Your objective:
The answer must consist of every line below that holds the word "promises".

Source information:

Ltac same_spawns :=
  let w := fresh "w" in
  let H := fresh "H" in
  intros w H; apply (spawned_once_same w);
  [ cbn; try reflexivity; apply filter_snoc_false; reflexivity
  | cbn; reflexivity
  | exact H ].

Lemma getService_spawned_once :
  triple spawned_once getService (fun _ => spawned_once).
Proof.
  intros w H. unfold spawned_once, spawns in *. unfold getService.
  cbn. destruct (service (ctrl w)) eqn:E; cbn.
  - now rewrite E.
  - rewrite filter_snoc_true by reflexivity.
    rewrite length_app. cbn. lia.
Qed.

Ltac spawn_prim := first [apply getService_spawned_once | same_spawns].

Lemma resume_spawned_once k r own :
  triple spawned_once (o <- resume k r ;; finish own o) (fun _ => spawned_once).
Proof. destruct k, r; unfold resume; walk spawn_prim. Qed.


Lemma step_spawned_once l w w' :
  spawned_once w -> step l w = Some w' -> spawned_once w'.
Proof.
  intros Hw. destruct l; cbn [step].
  - intros [= <-]. apply run_keep; [|exact Hw].
    unfold start, async. walk spawn_prim.
  - intros [= <-]. apply run_keep; [|exact Hw].
    unfold setAccessToken, async. walk spawn_prim.
  - intros [= <-]. apply run_keep; [|exact Hw].
    unfold index, async. walk spawn_prim.
  - intros [= <-]. apply run_keep; [|exact Hw].
    unfold load, async. walk spawn_prim.
  - intros [= <-]. apply run_keep; [|exact Hw].
    unfold query, async. walk spawn_prim.
  - intros [= <-]. apply run_keep; [|exact Hw].
    unfold getContext, async. walk spawn_prim.
  - intros [= <-]. apply run_keep; [|exact Hw]. same_spawns.
  - destruct (promises w !! p) as [[o [|]]|]; try discriminate.
    destruct (answers o r); [|discriminate].
    intros [= <-]. apply run_keep; [|exact Hw]. same_spawns.
  - destruct (promises w !! p) as [[o [|]]|]; try discriminate.
    destruct (is_spawn o); [|discriminate].
    intros [= <-]. apply run_keep; [|exact Hw]. walk spawn_prim.
  - destruct (registered w); [|discriminate].
    intros [= <-]. apply run_keep; [|exact Hw].
    unfold onProgress. walk spawn_prim.
  - destruct (tasks w !! i) as [t|]; [|discriminate].
    destruct (promises w !! awaits t) as [[o [|r]]|]; try discriminate.
    intros [= <-]. apply run_keep; [|exact Hw].
    apply keep_bind; [same_spawns|]. intros ?u.
    apply resume_spawned_once.
Qed.

Lemma reachable_spawned_once w : reachable w -> spawned_once w.
Proof.
  induction 1 as [|l w w' _ IH Hstep]; [reflexivity|].
  now apply (step_spawned_once l w).
Qed.

(** ** Later worlds *)

Lemma later_refl w : later w w.
Proof.
  repeat split; auto. exists []. now rewrite app_nil_r.
Qed.

Lemma later_trans w1 w2 w3 : later w1 w2 -> later w2 w3 -> later w1 w3.
Proof.
  intros (A1 & A2 & A3 & A4 & [e1 A5]) (B1 & B2 & B3 & B4 & [e2 B5]).
  repeat split; auto.
  exists (e1 ++ e2). now rewrite B5, A5, app_assoc.
Qed.

Lemma later_keep {A} (m : M A) w0 :
  (forall w, later w (snd (m w))) ->
  triple (later w0) m (fun _ => later w0).
Proof. intros H w Hw. apply (later_trans w0 w); auto. Qed.

Lemma later_same_store w w' :
  promises w' = promises w ->
  (forall p, service (ctrl w) = Some p -> service (ctrl w') = Some p) ->
  (serviceStarted (ctrl w) = true -> serviceStarted (ctrl w') = true) ->
  (exists evs, trace w' = trace w ++ evs) ->
  later w w'.
Proof.
  intros Hp Hs Hst Ht. unfold later, maker, promise. rewrite Hp.
  repeat split; auto.
Qed.

Lemma later_new_promise o w : later w (snd (new_promise o w)).
Proof.
  repeat split; auto.
  - intros p o' H. rewrite maker_new_promise.
    destruct (decide _) as [->|]; [|exact H]. now apply maker_fresh in H.
  - intros p r H. rewrite promise_new_promise.
    destruct (decide _) as [->|]; [|exact H]. now apply promise_fresh in H.
  - exists []. cbn. now rewrite app_nil_r.
Qed.

Lemma later_settle q r w : later w (snd (settle q r w)).
Proof.
  repeat split; auto.
  - intros p o. now rewrite maker_settle.
  - intros p r0 H. rewrite promise_settle. rewrite H.
    now destruct (decide _).
  - exists []. cbn. now rewrite app_nil_r.
Qed.

Ltac trace_grows :=
  first [ exists []; cbn; now rewrite app_nil_r | eexists; reflexivity ].

Lemma later_getService w : later w (snd (getService w)).
Proof.
  unfold getService. unfold_ops. cbn.
  destruct (service (ctrl w)) eqn:E; cbn; [apply later_refl|].
  unfold spawnAndBindService, spawnBfg. unfold_ops. cbn.
  unfold later, maker, promise. cbn. rewrite E.
  repeat split; try discriminate; auto.
  - intros p o H. rewrite !lookup_snoc_cases.
    destruct (decide _) as [->|].
    { rewrite lookup_ge_None_2 in H; [discriminate|].
      rewrite length_app. cbn. lia. }
    destruct (decide _) as [->|]; [|exact H].
    rewrite lookup_ge_None_2 in H; [discriminate|lia].
  - intros p r H. rewrite !lookup_snoc_cases.
    destruct (decide _) as [->|].
    { rewrite lookup_ge_None_2 in H; [discriminate|].
      rewrite length_app. cbn. lia. }
    destruct (decide _) as [->|]; [|exact H].
    rewrite lookup_ge_None_2 in H; [discriminate|lia].
  - eexists. reflexivity.
Qed.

Exercise solution:
  - destruct (promises w !! p) as [[o [|]]|]; try discriminate.
  - destruct (promises w !! p) as [[o [|]]|]; try discriminate.
    destruct (promises w !! awaits t) as [[o [|r]]|]; try discriminate.
  promises w' = promises w ->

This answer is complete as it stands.